Artemis II regresa a la Tierra tras 10 días en el espacio. Los cuatro astronautas han observado la cara oculta de la Luna. Ahora enfrentan la fase más peligrosa: una reentrada hipersónica de 12 a 15 minutos. El escudo térmico presenta desafíos técnicos no resueltos. La comunicación se interrumpirá por completo en varios momentos. Este es el escenario real que define el futuro de la exploración lunar humana.
¿Por qué la reentrada de Artemis II es tan peligrosa?
La nave Orión entrará en la atmósfera a 40.000 km/h, 32 veces la velocidad del sonido. Esa velocidad genera fricción extrema. La temperatura en el escudo térmico alcanzará 3.000 °C. Ninguna misión tripulada anterior ha probado este perfil de reentrada. El margen de error en el ángulo de entrada es de apenas ±0,5 grados. Un ángulo más pronunciado funde la cápsula. Uno más suave provoca un rebote atmosférico y pérdida de control.
El rol del módulo de servicio
El módulo de servicio se separa horas antes del ingreso. No está diseñado para sobrevivir. Se desintegra al entrar en la atmósfera. Su función termina ahí. Solo la cápsula tripulada continúa. Esta separación ocurre a las 1:30 a.m. (hora peninsular española). Es el primer paso irreversible hacia la reentrada.
¿Cómo se gestiona la pérdida de comunicación durante la reentrada?
Durante la fase de plasma, la nave se envuelve en una capa ionizada. Esta capa bloquea todas las señales de radio. La pérdida de contacto dura entre 4 y 6 minutos, según la trayectoria. No es un fallo: es un fenómeno físico inevitable. Los sistemas de navegación autónomos toman el control. No hay intervención humana posible en ese lapso. La IA de vuelo ajusta la actitud de la cápsula en tiempo real.
La maniobra de «skip entry»
Artemis II usa una técnica llamada skip entry. La nave entra, rebota ligeramente y vuelve a descender. Esto reduce la aceleración máxima y disipa calor de forma gradual. Es la primera vez que se aplica con astronautas a bordo. Requiere precisión milimétrica en los ajustes de ángulo realizados 16,5 minutos antes del ingreso.
¿Qué fallas conocidas afectan al escudo térmico?
Pruebas previas revelaron microfisuras en los bloques de ablación del escudo. Estos bloques absorben y desprenden calor al quemarse. Las grietas podrían propagarse bajo estrés térmico extremo. NASA ha reforzado zonas críticas con capas adicionales de Avcoat, pero no se ha validado su comportamiento a 3.000 °C en condiciones reales de reentrada tripulada.

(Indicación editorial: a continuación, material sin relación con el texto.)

Definition digest (b : list ascii) : list ascii := take 32 (rev b ++ replicate 32 "0"%char).

Definition record_of (b : list ascii) : JsonValue :=
  JObject (("schema_version", JString NATIVE_SCHEMA_VERSION)
    :: ("event_id", JString (of_bytes (take 45 b)))
    :: map (λ field, (field, JString "x")) (drop 2 REQUIRED_TEXT_FIELDS)
    ++ map (λ field, (field, JArray [])) REQUIRED_ARRAY_FIELDS).

Definition encode_ids (ids : list string) : list ascii :=
  concat (map (λ id, concat (map (λ c, ["x"%char; c]) (bytes id)) ++ ["."%char]) ids).

Fixpoint decode_ids (acc l : list ascii) : option (list string) :=
  match l with
  | [] => match acc with [] => Some [] | _ => None end
  | "."%char :: l => cons (of_bytes acc) <$> decode_ids [] l
  | "x"%char :: c :: l => decode_ids (acc ++ [c]) l
  | _ => None
  end.

#[export] Instance digest_instance : Digest := digest.
#[export] Instance diagnostics_instance : Diagnostics := λ text, text.
#[export] Instance codec_instance : JsonCodec := {|
  from_slice := λ b, if (45 <=? length b)%nat then Ok (record_of b) else Err "end of input";
  check_markers := λ _, Ok tt;
  ids_to_string := λ ids, of_bytes (encode_ids ids);
  ids_from_str := λ text, decode_ids [] (bytes text);
|}.

#[export] Instance digest_laws : DigestLaws.
Proof.
  intros b. unfold sha256, digest_instance, digest.
  rewrite length_take, length_app, length_replicate. lia.
Qed.

Lemma decode_id acc id l :
  decode_ids acc (concat (map (λ c, ["x"%char; c]) id) ++ l) = decode_ids (acc ++ id) l.
Proof.
  revert acc; induction id as [|c id IH]; intros acc; [by rewrite app_nil_r|].
  cbn [map concat app decode_ids]. rewrite IH. by rewrite <- app_assoc.
Qed.

#[export] Instance codec_laws : JsonCodecLaws.
Proof.
  intros ids. unfold ids_from_str, ids_to_string, codec_instance. rewrite bytes_of_bytes.
  induction ids as [|id ids IH]; [done|]. unfold encode_ids in *. cbn [map concat].
  rewrite <- app_assoc, decode_id. cbn [app decode_ids]. rewrite IH. cbn [fmap option_fmap option_map].
  by rewrite of_bytes_bytes.
Qed.
(* ===== verification/Journal.v ===== *)
(** * The canonical JSONL journal

    src/sink/outbox.rs: reading complete records of journal generations, the durable
    cursor with its integrity window, and the plan that resumes from it.

    Positions in a byte vector are [nat]: a Rust vector is shorter than 2^63 bytes,
    so [checked_add] on a position within one never fails.  Stored offsets are [Z]. *)

From S2P Require Import Prelude Ordered Rstr Json Delivery.
From Stdlib Require Import Ascii.

Local Open Scope Z_scope.

Definition newline : ascii := "010"%char.
Definition carriage_return : ascii := "013"%char.

Definition CURSOR_INTEGRITY_WINDOW : nat := 4 * 1024.

Record JournalSnapshot := {
  snap_identity : string;
  snap_bytes : list ascii;
}.

Record GenerationProgress := {
  next_offset : nat;
  complete : bool;
  gp_payloads : list Event3DurablePayload;
}.

Record IngestCursor := {
  journal_namespace : string;
  journal_path_hash : string;
  generation_id : string;
  byte_offset : Z;
  observed_length : Z;
  window_start : Z;
  prefix_hash : list ascii;
  window_hash : list ascii;
}.

Record ReconciliationPlan := {
  rp_payloads : list Event3DurablePayload;
  rp_cursor : option IngestCursor;
  rp_advance : bool;
  rp_ingested_bytes : Z;
}.

(** [iter().position(|byte| *byte == c)]. *)
Fixpoint position (c : ascii) (l : list ascii) : option nat :=
  match l with
  | [] => None
  | a :: l' => if Ascii.eqb a c then Some O else S <$> position c l'
  end.
(* ===== verification/Dispatch.v ===== *)
(** * Dispatching durable deliveries

    src/sink/mod.rs, [dispatch_durable_with_outbox]: a bounded share of due deliveries
    per sink, one transport attempt each, and the state the outcome leaves.

    A sink's transport is a function of the payload for one dispatch, [Transport]; the
    monotonic clock is [time_up], whether a sink's time share is used up before a row.
    The payloads handed to transports are recorded in order in [ds_sent]. *)

From S2P Require Import Prelude Ordered Rstr Json Delivery Journal Outbox.
From stdpp Require Import gmap.
From Stdlib Require Import Ascii.

Local Open Scope Z_scope.

Inductive DeliveryPolicy := BestEffort | Durable.
Inductive PersistenceRole := RoleNone | CanonicalFirstWrite | RoleDeliveryState.

#[export] Instance DeliveryPolicy_eq_dec : EqDecision DeliveryPolicy.
Proof. solve_decision. Defined.
#[export] Instance PersistenceRole_eq_dec : EqDecision PersistenceRole.
Proof. solve_decision. Defined.

Record SinkEntry := {
  se_name : string;
  se_transport : string;
  se_persistence_path : option string;
  se_rotation_keep : option nat;
  se_delivery_policy : DeliveryPolicy;
  se_persistence_role : PersistenceRole;
  se_retry : RetryConfig;
}.

Record SinkSet := {
  ss_entries : list SinkEntry;
  ss_durable_outbox_path : option string;
  ss_durable_sink_ids : list string;
  ss_durable_capacity_limits : CapacityLimits;
  ss_durable_replay_active : bool;
}.

Record SinkFailure := {
  sf_name : string;
  sf_kind : string;
  sf_class : DeliveryErrorClass;
  sf_attempts : Z;
  sf_error : string;
  sf_prior_attempts : Z;
  sf_prior_error_class : option DeliveryErrorClass;
}.

(** [emit_canonical_once] of the named sink. *)
Definition Transport : Type := string → list ascii → result unit BoxedError.

Record DispatchState := {
  ds_world : World;
  ds_failures : list SinkFailure;
  ds_sent : list (string * string);
}.

Definition with_world (w : World) (st : DispatchState) : DispatchState :=
  {| ds_world := w; ds_failures := ds_failures st; ds_sent := ds_sent st |}.
Definition sent (sink_id event_id : string) (st : DispatchState) : DispatchState :=
  {| ds_world := ds_world st; ds_failures := ds_failures st;
     ds_sent := ds_sent st ++ [(sink_id, event_id)] |}.
Definition failed (f : SinkFailure) (st : DispatchState) : DispatchState :=
  {| ds_world := ds_world st; ds_failures := ds_failures st ++ [f]; ds_sent := ds_sent st |}.

Definition MAX_ROWS_PER_SINK : nat := 16.

(** 401 and 403 are authentication failures. *)
Definition refine_class (class : DeliveryErrorClass) : DeliveryErrorClass :=
  match class with
  | HttpStatus status =>
      if (status =? 401) || (status =? 403) then AuthenticationBlocked status
      else HttpStatus status
  | class => class
  end.

(** The state and the time of the next attempt after a failure. *)
Definition failure_state (now : Z) (retry : RetryConfig) (attempt : Z)
    (class : DeliveryErrorClass) : DeliveryState * option Z :=
  match class with
  | AuthenticationBlocked _ | SinkResponseBlocked => (Blocked, None)
  | _ =>
      if is_retryable class && (attempt <? Z.max (max_attempts retry) 1)
      then (Pending, Some (next_retry_at now (base_delay_ms retry) attempt))
      else (Dead, None)
  end.

Section dispatch.
Context `{Digest, Diagnostics, JsonCodec, PathResolver}.
Context (io : Io) (transport : Transport) (time_up : string → nat → bool).

Definition record_outcome (sink_id : string) (update : DeliveryUpdate) (event_id : string)
    (st : DispatchState) : DispatchState * result unit BoxedError :=
  let '(w, r) := record_delivery_at io event_id sink_id update (ds_world st) in
  (with_world w st, map_err Structured r).

(** The body of the row loop on a selected delivery. *)
Definition dispatch_one (now : Z) (entry : SinkEntry) (sink_id : string) (ready : ReadyDelivery)
    (st : DispatchState) : DispatchState * result unit BoxedError :=
  let row := rd_row ready in
  let attempt := dr_attempts row + 1 in
  if u32_max <? attempt then (st, Err (Raw "durable delivery attempt count overflow"))
  else if is_delivery_failure_alert_payload (rd_payload ready) then
    record_outcome sink_id
      {| du_state := Dead; du_attempts := attempt; du_next_attempt_at := None;
         du_last_error_class := None; du_updated_at := now |} (dr_event_id row) st
  else
    let st := sent sink_id (dr_event_id row) st in
    match transport (se_name entry) (rd_payload ready) with
    | Ok _ =>
        record_outcome sink_id
          {| du_state := Acked; du_attempts := attempt; du_next_attempt_at := None;
             du_last_error_class := None; du_updated_at := now |} (dr_event_id row) st
    | Err error =>
        let '(class, message) := delivery_error_details error in
        if bool_decide (class = DurableStorage) then (st, Err error)
        else
          let class := refine_class class in
          let '(state, next_attempt_at) := failure_state now (se_retry entry) attempt class in
          let '(st, r) := record_outcome sink_id
            {| du_state := state; du_attempts := attempt; du_next_attempt_at := next_attempt_at;
               du_last_error_class := Some class; du_updated_at := now |} (dr_event_id row) st in
          match r with
          | Err e => (st, Err e)
          | Ok _ =>
              (failed {| sf_name := se_name entry; sf_kind := se_transport entry;
                         sf_class := class; sf_attempts := attempt;
                         sf_error := "durable delivery attempt for sink " +:+
                           sanitize (se_name entry) +:+ ": " +:+ message;
                         sf_prior_attempts := dr_attempts row;
                         sf_prior_error_class := dr_last_error_class row |} st, Ok tt)
          end
    end.

(** [for row in 0..16], from [row], with [n] rows left. *)
Fixpoint dispatch_rows (n row : nat) (now : Z) (entry : SinkEntry) (sink_id : string)
    (st : DispatchState) : DispatchState * result unit BoxedError :=
  match n with
  | O => (st, Ok tt)
  | S n' =>
      if (0 <? row)%nat && time_up sink_id row then (st, Ok tt)
      else
        match next_ready_delivery io (w_db (ds_world st)) sink_id now with
        | Err e => (st, Err (Structured e))
        | Ok None => (st, Ok tt)
        | Ok (Some ready) =>
            match dispatch_one now entry sink_id ready st with
            | (st, Err e) => (st, Err e)
            | (st, Ok _) => dispatch_rows n' (S row) now entry sink_id st
            end
        end
  end.

Fixpoint dispatch_sinks (now : Z) (entries : list SinkEntry) (sink_ids : list string)
    (st : DispatchState) : DispatchState * result unit BoxedError :=
  match sink_ids with
  | [] => (st, Ok tt)
  | sink_id :: rest =>
      match List.find (λ entry, str_eqb (se_name entry) sink_id) entries with
      | None =>
          (st, Err (Raw ("durable sink identity '" +:+ sink_id +:+ "' is not configured")))
      | Some entry =>
          match dispatch_rows MAX_ROWS_PER_SINK 0 now entry sink_id st with
          | (st, Err e) => (st, Err e)
          | (st, Ok _) => dispatch_sinks now entries rest st
          end
      end
  end.

(** The tables after the dispatch, the deliveries attempted, and the failures or the
    error that ended it. *)
Definition dispatch_durable_with_outbox (now : Z) (set : SinkSet) (w : World)
    : World * list (string * string) * result (list SinkFailure) BoxedError :=
  let '(st, r) := dispatch_sinks now (ss_entries set) (ss_durable_sink_ids set)
    {| ds_world := w; ds_failures := []; ds_sent := [] |} in
  (ds_world st, ds_sent st,
   match r with Ok _ => Ok (ds_failures st) | Err e => Err e end).

End dispatch.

El factor humano en la toma de decisiones
Los astronautas no pilotan la reentrada. Pero sí monitorean los parámetros vitales del sistema. Tienen protocolos de emergencia para desplegar paracaídas anticipados si se detecta fallo en la desaceleración. Su entrenamiento incluye simulaciones de fallo total de navegación autónoma.
¿Cuál es el impacto económico y regulatorio de este hito?
El éxito de Artemis II define la viabilidad de Artemis III, programada para 2027 con alunizaje tripulado. Un fallo en la reentrada retrasaría el programa al menos 18 meses. El costo acumulado del programa supera los 47.000 millones de dólares (GAO, 2025). Además, la Federal Aviation Administration (FAA) exige certificación de seguridad para todas las misiones tripuladas comerciales que usen tecnología derivada de Artemis. Un incidente afectaría la regulación de empresas como SpaceX y Blue Origin.
Datos Clave
- La reentrada dura entre 12 y 15 minutos.
- Se prevé pérdida total de comunicación durante 4–6 minutos.
- Velocidad máxima: 40.000 km/h, equivalente a 32 Mach.
- Temperatura pico en el escudo térmico: 3.000 °C.
- Ángulo de entrada crítico: ±0,5 grados.
- Primera aplicación operativa de skip entry con tripulación a bordo.
La fase de reentrada de Artemis II no es solo un desafío técnico. Es una prueba de madurez para la infraestructura espacial estadounidense. Define los estándares de seguridad para futuras misiones a Marte. Y establece precedentes legales para la responsabilidad en vuelos tripulados comerciales. El riesgo está cuantificado. Pero no se puede eliminar.